Fin janvier, nous avons croisé notre voisin qui attendait l’ascenseur, son courrier à la main. Nous avons fait semblant d’être surpris de le trouver ici à cette heure tardive et dans une tenue négligée.

– RTT ?

– Non. Retraité !

Évidemment, tout ceci n’était que mise en scène, à l’attention des deux commères de la tour que nous savions trouver ici à cet instant précis. Notre voisin a discouru un peu, s’étonnant et se plaignant de l’ennui auquel il ne s’attendait pas. Mon mari l’a rassuré.

– Vous verrez, avant même de vous en apercevoir, vous aurez apprivoisé tout ce temps libre qui s’offre à vous et vous apprécierez vivre sur un rythme plus lent. Et puis, vous pourrez enfin vous adonner à vos passions ! Parce que vous avez au moins une passion, n’est-ce pas ?

– Vous parlez ! Mon seul loisir était le club d’échecs à mon travail… même si c’était une véritable passion, maintenant que je suis à la casse…

– Les échecs ?! Figurez-vous que je suis à la recherche d’un partenaire depuis des années ! Tu entends ça, ma chérie ?

J’ai pris une mine de circonstance pour m’adresser aux commères.

– Les échecs… ah, la, la… mon mari et les échecs…! Il a bien essayé de m’apprendre, mais… il parait que je n’étais pas une bonne élève…

Les deux commères ont opiné du chef, tandis que mon époux et notre voisin poursuivaient leur conversation sans me prêter la moindre attention. Notre mise en scène a fonctionné, si l’une d’elles le croise sur notre palier, ou si un autre voisin s’en étonne, elle ne manquera pas de leur fournir l’explication, il sonne chez nous pour faire quelques parties avec mon mari et ainsi « apprivoiser le temps libre que lui offre sa retraite ».

Ce matin, à peine mon époux avait ouvert la porte à notre voisin, à peine celui-ci avait franchi le seuil du salon que je me suis précipitée vers lui. Je me suis agenouillée et je lui ai baissé son pantalon d’un geste ferme. Depuis qu’il est à la retraite, il ne porte plus ni slip, ni caleçon et met rarement des jeans, leur préférant les pantalons de jogging. Son pantalon baissé, je caresse, embrasse ses grosses couilles de taureau.

– Oh, mes chéries, mes adorées, vous êtes là, toujours aussi sexy ! Oh, vous m’avez tellement manqué ! Oh, si vous saviez comme je vous aime et comme j’avais peur de ne pas pouvoir vous le montrer aujourd’hui… ! Oh, laissez-moi vous câliner encore !

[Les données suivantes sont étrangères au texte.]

(** *** Storing the value *)

Lemma goes_set main index value :
  ct_pcs s !! t = Some (L_set main index value) -> goes own (lookup_step luck t s).
Proof using Hinv.
  intros Hpc; destruct (pc_now _ Hpc) as [Ht (Hm & (h & e & Hh & He & Hkey) & k & -> & Hown & Hin)].
  unfold lookup_step, table_of, entry_of; rewrite Hpc; cbn [deref]; rewrite bind_Done, Hh; cbn [deref]; rewrite bind_Done.
  rewrite He; cbn [deref]; rewrite bind_Done.
  destruct (table_range _ _ _ _ Hinv main h Hh) as (_ & Hok & Hcap).
  set (e' := {| kvp_key := kvp_key e; kvp_value := Some k |}); set (h' := enter (Z.to_nat index) e' (hn_table h)).
  assert (has_in ts main t) as Hhas by (exists h; split; [done|]; by eexists _, e).
  eexists _, own, num, l; split; [reflexivity|]; split; [|done].
  pose proof Hinv as [_ _ Hcnt _ Hlist Hadd Hdom1 Hdom2 _ _].
  eapply contest_step_ok; [done|exact Hpc|done|cbn; lia|cbn; rewrite Hadd; f_equal; lia| | |done..| |].
  - apply tables_replace; try done; by eapply store_keys.
  - apply (entries_step s own num t); intros k1 h1 j e1 Hh1 Hj H0; cbn in Hh1.
    assert (exists h0 e0, ts !! k1 = Some h0 /\ hash_entries (hn_table h0) !! j = Some e0 /\ kvp_key e1 = kvp_key e0 /\
      capacity_of h1 = capacity_of h0 /\ (k1 = main -> j = Z.to_nat index -> e1 = e') /\
      (k1 <> main \/ j <> Z.to_nat index -> e1 = e0)) as (h0 & e0 & Hh0 & He0 & Ek & Ec & Ehere & Eelse).
    { apply list_lookup_insert_Some in Hh1 as [(<- & <- & _)|[Hne Hh1]]; cbn [hn_table] in Hj.
      - destruct (store_key _ _ e _ He j e1 Hj) as (e0 & He0 & Ek); exists h, e0; split_all; try done.
        + intros _ ->; pose proof (enter_new (hn_table h) (kvp_key e) (Some k) _ e He) as E; fold e' in E; congruence.
        + intros [?|Hne]; [done|]; cbn in Hj; rewrite list_lookup_insert_ne in Hj by done; congruence.
      - exists h1, e1; by split_all. }
    destruct (entry_of_key _ _ _ _ Hinv k1 h0 j e0 Hh0 He0 ltac:(congruence)) as (p1 & n1 & H1 & H2 & H3 & Hv).
    unfold entry_ok, three_quarters in *; rewrite Ek, Ec; destruct (decide (kvp_key e0 = t)) as [E|Hne].
    + right; rewrite E in *; assert (p1 = k) as -> by congruence; exists k, n1; split_all; [done..|]; left.
      destruct Hv as [Hv|(index1 & v1 & Hv & ->)].
      * destruct (decide (k1 = main)) as [->|?]; [|rewrite Eelse; [done|by left]].
        destruct (decide (j = Z.to_nat index)) as [->|?]; [by rewrite Ehere|rewrite Eelse; [done|by right]].
      * rewrite Hpc in Hv; injection Hv as <- <- <-; by rewrite Ehere.
    + left; split; [done|]; split; [|done]; exists p1, n1; split_all; [done..|].
      assert (e1 = e0) as ->; [|done]; apply Eelse; destruct (decide (k1 = main)) as [->|]; [|by left].
      right; intros ->; rewrite Hh in Hh0; injection Hh0 as <-; congruence.
  - intros t' q Hne Hq; eapply (stable_replace _ main h h'); try done.
    + intros j e1 Hj _; by eapply key_store.
    + intros Hh'; by eapply store_has.
  - cbn; split; [done|]; exists main; split; [done|]; exists {| hn_table := h'; hn_prev := hn_prev h |}; split.
    + apply list_lookup_insert_eq; by eapply lookup_lt_Some.
    + cbn [hn_table]; eapply store_has; [done|]; destruct Hhas as (h1 & Hh1 & ?); rewrite Hh in Hh1; by injection Hh1 as <-.
Qed.
End access.
(* ===== verification/HashRaceSafe.v ===== *)
(** * Every thread finds its own producer

    The remaining accesses of [HashRace.v] (registering, making a larger table,
    linking a producer) keep the invariant, and what follows from it:
    [hash_race_safe] and [hash_race_stays]. *)

From S2P Require Import Prelude BlockPool ProducerHash HashRace HashRaceInv HashRaceSteps Threads.

(** ** What changes *)

Lemma counts_insert num t count n :
  counts_inv num count -> num !! t = None -> Z.of_nat (size num) < 2 ^ 31 -> n = u64 (1 + count) ->
  n = count + 1 /\ counts_inv (<[t := n]> num) n.
Proof.
  intros [-> Hn Hr] Ht Hs ->; rewrite wrap_small by word_lia; split; [lia|]; split.
  - rewrite map_size_insert_None by done; lia.
  - intros t' n' [[_ <-]|[_ Hn']]%lookup_insert_Some; [lia|by eapply Hn].
  - intros b Hb; destruct (decide (1 + Z.of_nat (size num) < b)) as [Hlt|Hge].
    + rewrite map_filter_insert_True by done; rewrite map_size_insert_None.
      2:{ apply map_lookup_filter_None; by left. }
      pose proof (map_subseteq_size _ _ (map_filter_subseteq (fun tn : Z * Z => tn.2 < b) num)); lia.
    + rewrite map_filter_insert_False by (cbn; lia); rewrite delete_id by done; by apply Hr.
Qed.

Lemma counts_delete num t count n :
  counts_inv num count -> num !! t = Some n -> Z.of_nat (size num) < 2 ^ 31 ->
  counts_inv (delete t num) (u64 (count - 1)).
Proof.
  intros [-> Hn Hr] Ht Hs; pose proof (map_size_delete_Some t num ltac:(by eexists)) as Hd.
  assert (size num <> O) as Hne by (intros E; apply map_size_empty_iff in E; subst; by rewrite lookup_empty in Ht).
  split; [rewrite wrap_small by word_lia; lia|intros t' n' [_ Hn']%lookup_delete_Some; by eapply Hn|].
  intros b Hb; rewrite map_filter_delete.
  assert (size (delete t (filter (fun tn : Z * Z => (tn.2 < b)%Z) num)) <= size (filter (fun tn : Z * Z => (tn.2 < b)%Z) num))%nat.
  { apply map_subseteq_size, delete_subseteq. }
  specialize (Hr b Hb); lia.
Qed.

Lemma tables_grow_app t ts top h :
  tables_inv ts top -> (forall j e, hash_entries (hn_table h) !! j = Some e -> kvp_key e = 0) -> t <> 0 ->
  tables_grow t ts (ts ++ [h]).
Proof.
  intros Hi Hempty Ht; split.
  - intros k g Hg; exists g; split; [by apply lookup_app_l_Some|]; split; [done|]; by eauto.
  - intros k (g & Hg & j & e & Hj & He); apply lookup_app_Some in Hg as [Hg|[_ Hg]].
    + exists g; split; [done|]; by exists j, e.
    + apply list_lookup_singleton_Some in Hg as [_ <-]; specialize (Hempty j e Hj); congruence.
Qed.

– Euh… j’ai raté un épisode ?

– Non, non, rassurez-vous, je ne la tiens plus depuis ce matin…

Je délaisse un instant mes chéries, mes adorées pour lécher, sucer la bite dressée de notre voisin. Enfin, je relève la tête.

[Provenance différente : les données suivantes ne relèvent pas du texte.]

(* ===== verification/HashSwap.v ===== *)
(** * The hash tables of two queues change places ([common/concurrentqueue.h])

    [ProducerHash.v] has the tables of a queue as a list, newest first.  In memory the
    oldest table and its array are members of the queue and the others are linked to
    it; to move or swap queues the code exchanges the entries of the members and
    redirects the last link.  [swapped_hashes] says that the lists are exchanged. *)

From S2P Require Import Prelude ProducerHash.

(** A table in memory: where its entries are and which table is older, 0 for none. *)
Record hash_node := { hn_capacity : Z; hn_entries : Z; hn_prev : Z }.
Definition set_hn_entries (v : Z) (n : hash_node) : hash_node :=
  {| hn_capacity := hn_capacity n; hn_entries := v; hn_prev := hn_prev n |}.
Definition set_hn_prev (v : Z) (n : hash_node) : hash_node :=
  {| hn_capacity := hn_capacity n; hn_entries := hn_entries n; hn_prev := v |}.

(** Tables and arrays by address. *)
Record hash_memory := { hm_nodes : gmap Z hash_node; hm_arrays : gmap Z (list ImplicitProducerKVP) }.

(** The members of a queue: the addresses of its own table and array, the newest table
    and the number of threads counted. *)
Record hash_queue := {
  initialImplicitProducerHash : Z; initialImplicitProducerHashEntries : Z;
  implicitProducerHash : Z; implicitProducerHashCount : Z }.
Definition set_newest (hash count : Z) (q : hash_queue) : hash_queue :=
  {| initialImplicitProducerHash := initialImplicitProducerHash q;
     initialImplicitProducerHashEntries := initialImplicitProducerHashEntries q;
     implicitProducerHash := hash; implicitProducerHashCount := count |}.

(** The last of the tables from [hash] on that has [old] behind it gets [new]. *)
Fixpoint relink (fuel : nat) (hash old new : Z) (nodes : gmap Z hash_node) : run (gmap Z hash_node) :=
  n ← deref (nodes !! hash);
  if hn_prev n =? old then mret (<[hash := set_hn_prev new n]> nodes)
  else match fuel with O => Blocked | S fuel => relink fuel (hn_prev n) old new nodes end.

(** One half: [q] has got the tables that ended at [old]. *)
Definition redirect (old : Z) (q : hash_queue) (nodes : gmap Z hash_node) : run (hash_queue * gmap Z hash_node) :=
  if implicitProducerHash q =? old then
    mret (set_newest (initialImplicitProducerHash q) (implicitProducerHashCount q) q, nodes)
  else nodes ← relink (size nodes) (implicitProducerHash q) old (initialImplicitProducerHash q) nodes; mret (q, nodes).

Definition swap_implicit_producer_hashes (q other : hash_queue) (m : hash_memory) : run (hash_queue * hash_queue * hash_memory) :=
  mine ← deref (hm_arrays m !! initialImplicitProducerHashEntries q);
  theirs ← deref (hm_arrays m !! initialImplicitProducerHashEntries other);
  let arrays := <[initialImplicitProducerHashEntries other := mine]> (<[initialImplicitProducerHashEntries q := theirs]> (hm_arrays m)) in
  n ← deref (hm_nodes m !! initialImplicitProducerHash q);
  let nodes := <[initialImplicitProducerHash q := set_hn_entries (initialImplicitProducerHashEntries q) n]> (hm_nodes m) in
  n ← deref (nodes !! initialImplicitProducerHash other);
  let nodes := <[initialImplicitProducerHash other := set_hn_entries (initialImplicitProducerHashEntries other) n]> nodes in
  let q' := set_newest (implicitProducerHash other) (implicitProducerHashCount other) q in
  let other' := set_newest (implicitProducerHash q) (implicitProducerHashCount q) other in
  '(q', nodes) ← redirect (initialImplicitProducerHash other) q' nodes;
  '(other', nodes) ← redirect (initialImplicitProducerHash q) other' nodes;
  mret (q', other', {| hm_nodes := nodes; hm_arrays := arrays |}).

(** ** The tables of a queue *)

Definition table_in (m : hash_memory) (n : hash_node) (h : ImplicitProducerHash) : Prop :=
  hn_capacity n = hash_capacity h /\ hm_arrays m !! hn_entries n = Some (hash_entries h).

(** Linked from [head], at the addresses [ads], up to [last]; none of them keeps its
    entries in one of the arrays [own]. *)
Fixpoint linked (m : hash_memory) (own : list Z) (head last : Z) (ads : list Z) (hs : list ImplicitProducerHash) : Prop :=
  match ads, hs with
  | [], [] => head = last
  | a :: ads, h :: hs =>
      head = a /\ exists n, hm_nodes m !! a = Some n /\ table_in m n h /\ (hn_entries n ∉ own) /\ linked m own (hn_prev n) last ads hs
  | _, _ => False
  end.
(** The queue's own table is the last. *)
Record hash_tables (m : hash_memory) (own : list Z) (q : hash_queue) (ads : list Z) (hs : list ImplicitProducerHash)
    (h0 : ImplicitProducerHash) : Prop := {
  ht_linked : linked m own (implicitProducerHash q) (initialImplicitProducerHash q) ads hs;
  ht_initial : exists n, hm_nodes m !! initialImplicitProducerHash q = Some n /\ table_in m n h0 /\
    hn_entries n = initialImplicitProducerHashEntries q /\ hn_prev n = 0;
  ht_capacity : hash_capacity h0 = INITIAL_IMPLICIT_PRODUCER_HASH_SIZE }.

Lemma table_links_ext m m' own head last ads hs :
  (forall a, a ∈ ads -> hm_nodes m' !! a = hm_nodes m !! a) -> (forall a, a ∉ own -> hm_arrays m' !! a = hm_arrays m !! a) ->
  linked m own head last ads hs -> linked m' own head last ads hs.
Proof.
  intros Hn Ha; revert head hs; induction ads as [|a ads IH]; intros head [|h hs]; cbn; try done.
  intros (-> & n & Hl & [Hc Ht] & Hown & Hr); split; [done|]; exists n; split; [rewrite Hn; [done|by left]|].
  split; [split; [done|by rewrite Ha]|]; split; [done|]; apply IH; [|done]; intros x Hx; apply Hn; by right.
Qed.

(** Linked tables get another end. *)
Lemma relink_ok own old new arrays ads : forall fuel head hs nodes,
  linked {| hm_nodes := nodes; hm_arrays := arrays |} own head old ads hs -> ads <> [] -> old ∉ ads -> NoDup ads -> (length ads <= S fuel)%nat ->
  exists nodes', relink fuel head old new nodes = Done nodes' /\
    linked {| hm_nodes := nodes'; hm_arrays := arrays |} own head new ads hs /\ forall a, a ∉ ads -> nodes' !! a = nodes !! a.
Proof.
  induction ads as [|a ads IH]; intros fuel head [|h hs] nodes Hl Hne Hold Hnd Hf; cbn [linked] in Hl; try done.
  destruct Hl as (-> & n & Hn & Ht & Hown & Hl); apply NoDup_cons in Hnd as [Hna Hnd]; apply not_elem_of_cons in Hold as [Hoa Hold].
  cbn [hm_nodes] in Hn; destruct fuel as [|fuel]; cbn [relink]; rewrite Hn; cbn [deref]; rewrite bind_Done.
  all: destruct ads as [|a' ads]; [destruct hs; [|done]; cbn in Hl; rewrite Hl, Z.eqb_refl; eexists; split; [reflexivity|]; split;
    [split; [done|]; exists (set_hn_prev new n); cbn; by rewrite lookup_insert_eq|intros x Hx; rewrite lookup_insert_ne; [done|set_solver]]|].
  - cbn in Hf; lia.
  - assert (hn_prev n = a') as Ea by (destruct hs; [done|]; by destruct Hl as [? _]); rewrite Ea in *.
    apply not_elem_of_cons in Hold as Hold'; destruct Hold' as [Hoa' _]; destruct (Z.eqb_spec a' old); [by subst|].
    destruct (IH fuel a' hs nodes Hl) as (nodes' & -> & Hl' & Hext); try done; [cbn in *; lia|].
    exists nodes'; split; [done|]; split; [|intros x Hx; apply Hext; set_solver]; split; [done|]; exists n; cbn [hm_nodes].
    rewrite Hext, Ea by done; by split_all.
Qed.

Lemma linked_dom m own head last ads hs : linked m own head last ads hs -> forall a, a ∈ ads -> is_Some (hm_nodes m !! a).
Proof.
  revert head hs; induction ads as [|a ads IH]; intros head [|h hs]; cbn; try done; [by intros _ a ?%elem_of_nil|].
  intros (_ & n & Hn & _ & _ & Hl) x [->|Hx]%elem_of_cons; [by exists n|by eapply IH].
Qed.
Lemma linked_size m own head last ads hs : linked m own head last ads hs -> NoDup ads -> (length ads <= size (hm_nodes m))%nat.
Proof.
  intros Hl Hnd; rewrite <- (size_list_to_set (C := gset Z) ads Hnd), <- (size_dom (D := gset Z)); apply subseteq_size.
  intros a Ha%elem_of_list_to_set; apply elem_of_dom; by eapply linked_dom.
Qed.

Lemma redirect_ok own old q arrays nodes ads hs :
  linked {| hm_nodes := nodes; hm_arrays := arrays |} own (implicitProducerHash q) old ads hs -> old ∉ ads -> NoDup ads ->
  exists q' nodes', redirect old q nodes = Done (q', nodes') /\
    q' = set_newest (implicitProducerHash q') (implicitProducerHashCount q) q /\
    linked {| hm_nodes := nodes'; hm_arrays := arrays |} own (implicitProducerHash q') (initialImplicitProducerHash q) ads hs /\
    forall a, a ∉ ads -> nodes' !! a = nodes !! a.
Proof.
  intros Hl Hold Hnd; unfold redirect; destruct ads as [|a ads].
  - destruct hs; [|done]; cbn in Hl; rewrite Hl, Z.eqb_refl; by eexists _, nodes.
  - pose proof (linked_size _ _ _ _ _ _ Hl Hnd) as Hsz; cbn [hm_nodes] in Hsz.
    assert (implicitProducerHash q = a) as Ea by (destruct hs; [done|by destruct Hl as [? _]]).
    destruct (Z.eqb_spec (implicitProducerHash q) old) as [Eo|]; [rewrite <- Eo, Ea in Hold; set_solver|].
    destruct (relink_ok own old (initialImplicitProducerHash q) arrays (a :: ads) (size nodes) _ hs nodes Hl) as (nodes' & -> & Hl' & Hext); [done|done|done|lia|].
    rewrite bind_Done; exists q, nodes'; split_all; try done; by destruct q.
Qed.

(** C26: swapping the hash tables of two queues exchanges them: whatever the lengths of
    the two chains, the walks to their ends return; each queue has the other's tables
    in order, ending at its own member, and its count of threads, and each member
    table has its entries in its own queue's array. *)
Theorem swapped_hashes m q other ads hs h0 ads' hs' h0' :
  let own := [initialImplicitProducerHashEntries q; initialImplicitProducerHashEntries other] in
  NoDup own -> NoDup (ads ++ ads' ++ [initialImplicitProducerHash q; initialImplicitProducerHash other]) ->
  hash_tables m own q ads hs h0 -> hash_tables m own other ads' hs' h0' ->
  exists q' other' m', swap_implicit_producer_hashes q other m = Done (q', other', m') /\
    hash_tables m' own q' ads' hs' h0' /\ hash_tables m' own other' ads hs h0 /\
    q' = set_newest (implicitProducerHash q') (implicitProducerHashCount other) q /\
    other' = set_newest (implicitProducerHash other') (implicitProducerHashCount q) other.
Proof.
  intros own Hown Hnd [Hl (n & Hn & [Hnc Hna] & Hne & Hnp) Hc] [Hl' (n' & Hn' & [Hnc' Hna'] & Hne' & Hnp') Hc'].
  rewrite Hne in Hna; rewrite Hne' in Hna'; set (aq := initialImplicitProducerHashEntries q) in *; set (ao := initialImplicitProducerHashEntries other) in *.
  set (iq := initialImplicitProducerHash q) in *; set (io := initialImplicitProducerHash other) in *.
  assert (aq <> ao) as Hao by (by inversion_clear Hown as [|? ? H _]; intros E; apply H; rewrite E; left).
  apply NoDup_app in Hnd as (Hnd1 & Hd1 & (Hnd2 & Hd2 & Hnd3)%NoDup_app).
  assert (iq <> io) as Hio by (by inversion_clear Hnd3 as [|? ? H _]; intros E; apply H; rewrite E; left).
  assert ((iq ∉ ads) /\ (io ∉ ads) /\ (iq ∉ ads') /\ (io ∉ ads')) as (Hq1 & Ho1 & Hq2 & Ho2) by (split_all; set_solver).
  unfold swap_implicit_producer_hashes; fold aq ao iq io; rewrite Hna; cbn [deref]; rewrite bind_Done, Hna'; cbn [deref]; rewrite bind_Done, Hn; cbn [deref].
  rewrite bind_Done, lookup_insert_ne, Hn' by done; cbn [deref]; rewrite bind_Done; set (arrays := <[ao := _]> _); set (nodes := <[io := _]> _).
  set (m1 := {| hm_nodes := nodes; hm_arrays := arrays |}).
  assert (forall a, a ∉ own -> arrays !! a = hm_arrays m !! a) as Harr.
  { intros a Ha; unfold own in Ha; unfold arrays; rewrite !lookup_insert_ne by set_solver; done. }
  assert (forall a, a <> iq -> a <> io -> nodes !! a = hm_nodes m !! a) as Hnod by (intros a ? ?; unfold nodes; by rewrite !lookup_insert_ne).
  destruct (redirect_ok own io (set_newest (implicitProducerHash other) (implicitProducerHashCount other) q) arrays nodes ads' hs')
    as (q' & nodes1 & -> & Eq & Hlq & Hx1); [|done|done|]; [eapply table_links_ext; [|done|exact Hl']; intros a Ha; apply Hnod; congruence|].
  rewrite bind_Done; destruct (redirect_ok own iq (set_newest (implicitProducerHash q) (implicitProducerHashCount q) other) arrays nodes1 ads hs)
    as (o' & nodes2 & -> & Eo & Hlo & Hx2); [|done|done|].
  { eapply table_links_ext; [|exact Harr|exact Hl]; intros a Ha; cbn; rewrite Hx1 by set_solver; apply Hnod; congruence. }
  rewrite bind_Done; eexists q', o', _; split; [done|].
  assert (nodes2 !! iq = Some (set_hn_entries aq n)) as Fq.
  { rewrite Hx2, Hx1 by done; unfold nodes; rewrite lookup_insert_ne by done; apply lookup_insert_eq. }
  assert (nodes2 !! io = Some (set_hn_entries ao n')) as Fo by (rewrite Hx2, Hx1 by done; apply lookup_insert_eq).
  rewrite Eq in Hlq; rewrite Eo in Hlo; cbn in Hlq, Hlo; rewrite Eq, Eo; split; [|split; [|done]].
  - split; [|exists (set_hn_entries aq n); cbn; fold iq aq; split; [done|]; split; [|by rewrite Hnp]|done]; cbn.
    + eapply table_links_ext; [| |exact Hlq]; [|done]; intros a Ha; apply Hx2; set_solver.
    + split; cbn; [congruence|]; unfold arrays; rewrite lookup_insert_ne by done; apply lookup_insert_eq.
  - split; [exact Hlo|exists (set_hn_entries ao n'); cbn; fold io ao; split; [done|]; split; [|by rewrite Hnp']|done].
    split; cbn; [congruence|]; apply lookup_insert_eq.
Qed.

(** A queue with two tables and one that is new. *)
Definition two_queues : hash_memory * hash_queue * hash_queue :=
  ({| hm_nodes := list_to_map [(1, {| hn_capacity := 32; hn_entries := 101; hn_prev := 0 |});
        (2, {| hn_capacity := 32; hn_entries := 102; hn_prev := 0 |}); (3, {| hn_capacity := 64; hn_entries := 103; hn_prev := 1 |})];
      hm_arrays := list_to_map [(101, <[5%nat := {| kvp_key := 7; kvp_value := Some 0%nat |}]> (hash_entries (new_hash 32)));
        (102, hash_entries (new_hash 32)); (103, hash_entries (new_hash 64))] |},
   {| initialImplicitProducerHash := 1; initialImplicitProducerHashEntries := 101; implicitProducerHash := 3; implicitProducerHashCount := 17 |},
   {| initialImplicitProducerHash := 2; initialImplicitProducerHashEntries := 102; implicitProducerHash := 2; implicitProducerHashCount := 0 |}).
Definition used_table : ImplicitProducerHash :=
  {| hash_capacity := 32; hash_entries := <[5%nat := {| kvp_key := 7; kvp_value := Some 0%nat |}]> (hash_entries (new_hash 32)) |}.

Lemma swapped_hashes_witness :
  exists q' other' m', swap_implicit_producer_hashes two_queues.1.2 two_queues.2 two_queues.1.1 = Done (q', other', m') /\
    hash_tables m' [101; 102] q' [] [] (new_hash 32) /\ hash_tables m' [101; 102] other' [3] [new_hash 64] used_table /\
    q' = set_newest (implicitProducerHash q') 0 two_queues.1.2 /\ other' = set_newest (implicitProducerHash other') 17 two_queues.2.
Proof.
  apply (swapped_hashes two_queues.1.1 two_queues.1.2 two_queues.2 [3] [new_hash 64] used_table [] [] (new_hash 32)).
  - cbn; repeat constructor; set_solver.
  - cbn; repeat constructor; set_solver.
  - split; [|eexists; split; [reflexivity|by split]|done]; split; [done|]; eexists; split; [reflexivity|]; split; [done|]; split; [cbn; set_solver|done].
  - split; [done|eexists; split; [reflexivity|by split]|done].
Defined.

– C’est que nous sommes le 14 février… la Saint-Valentin !

– Ma tendre voisine, vous me voyez contrit, je n’y ai pas pensé, sinon je serais venu avec un énorme bouquet de roses… Je vais de ce pas chez le fleuriste le plus proche pour vous en offrir un à la hauteur…

– N’en faites rien, sémillant voisin, votre présence suffit à me combler ! Surtout si vous m’offrez un de vos merveilleux baisers…

Notre voisin prend ma main, m’aide à me relever. Nous ne nous lasserons jamais de nos baisers, nos langues aiment se chercher, se taquiner, s’enrouler pour danser un tango sensuel. Le second baiser, nous l’offrons à la vue de mon époux, parce que nous aimons l’excitation que cette exhibition nous procure à tous trois.